8+ years of experience in identifying security issues and developing mitigation plans. Bachelor's or Master's Degree in Information Systems, Computer Science, Software Engineering, or a closely related field. Deep hands-on technical expertise in at least two of the following areas: network security, embedded/hardware security, cryptography, web and network protocols, secure bill of materials, threat modeling, pen tests, or vulnerability assessments. Demonstrated use of scripting/software development skills (e.g., Python, Rust) to automate processes. Certifications in Security: CISSP, CISM, CRISC, CISA, GIAC, and EC-Council desired. Knowledge of fundamental security Email Security, DLP, CSPM, ZTNA, EDR/XDR, and additional security technologies preferred. Experience in successfully implementing KPIs and metrics for security and risk management. Proficient in overseeing the execution of audits, certification programs, and control assessments. Experience with SOC2 ISO27001, and/or NIST security frameworks, controls, tests, and auditing and associated requirements, in addition to familiarity with SOX-regulated environments. Excellent written and verbal communication skills. Ability to work in a fast-paced environment while managing multiple priorities. Ability to operate as a team and/or independently while demonstrating flexibility. Demonstrated ability to work well in a cross-functional environment. Ability to effectively use Microsoft Office products. Knowledge of operational technologies preferred.

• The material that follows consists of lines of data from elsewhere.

(* ===== verification/IntxArith.v ===== *)
(** * The arithmetic of the wide integers is arithmetic modulo 2^128 and 2^256

    Addition and subtraction by words with carries, multiplication by partial products,
    the portable product of two words, and division by a number of one word; and the two
    places where the contract computes with them: the decay of votes and the votes of the
    EVM, whose models in other files are on plain numbers. *)
From S2P Require Import Prelude.
From S2P Require Import Intx.
From S2P Require Import IntxDiv.
From S2P Require Import Votes.
From S2P Require Import Evm.
From stdpp Require Import base list.
Open Scope Z_scope.

Record ok128 (x : uint128) : Prop := { hi_word : in_u64 (hi x); lo_word : in_u64 (lo x) }.
Record ok256 (x : uint256) : Prop := { hi_ok : ok128 (hi256 x); lo_ok : ok128 (lo256 x) }.

Lemma value128_range x : ok128 x -> 0 <= value128 x < 2 ^ 128.
Proof. intros [[] []]. unfold value128. lia. Qed.
Lemma value256_range x : ok256 x -> 0 <= value256 x < 2 ^ 256.
Proof. intros [?%value128_range ?%value128_range]. unfold value256. lia. Qed.
Lemma ok_of_value128 z : ok128 (of_value128 z).
Proof. split; apply u64_range. Qed.
Lemma ok_word128 w : in_u64 w -> ok128 (word128 w).
Proof. intros H. split; [unfold in_u64; cbn; lia|done]. Qed.
Lemma value_word128 w : value128 (word128 w) = w.
Proof. unfold value128. cbn. lia. Qed.
Lemma ok_word256 w : in_u64 w -> ok256 (word256 w).
Proof. intros H. split; [apply (ok_word128 0); unfold in_u64; lia|by apply ok_word128]. Qed.
Lemma value_word256 w : value256 (word256 w) = w.
Proof. unfold value256. cbn [hi256 lo256 word256]. rewrite value_word128. unfold value128. cbn. lia. Qed.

Drive Plus Power’s cybersecurity program and activities aligned with compliance and security postures. Promote secure by design and secure by default strategies. Baseline, monitor, identify, and assess security vulnerabilities and risks. Own and drive the resolution of security events, control gaps, and technical risks. Contribute to building systematic security processes and frameworks. Manage Compliance & Security Posture Management (CSPM) Platforms. Provide project management for security control implementation. Conduct automated evidence collection operations. Assist with identification and mitigation of cybersecurity risks including compliance concerns (SOX, ISO, NERC-CIP, NIST CSF 2.0). Develop, communicate, and assess compliance stance against policies. Build out and run a Third-Party Cyber Risk Management (TPRM) Program. Communicate cybersecurity and risk metrics to senior executives. Work with External Relations team on proposed cybersecurity legislation. Work with Legal and Compliance team to establish cybersecurity controls.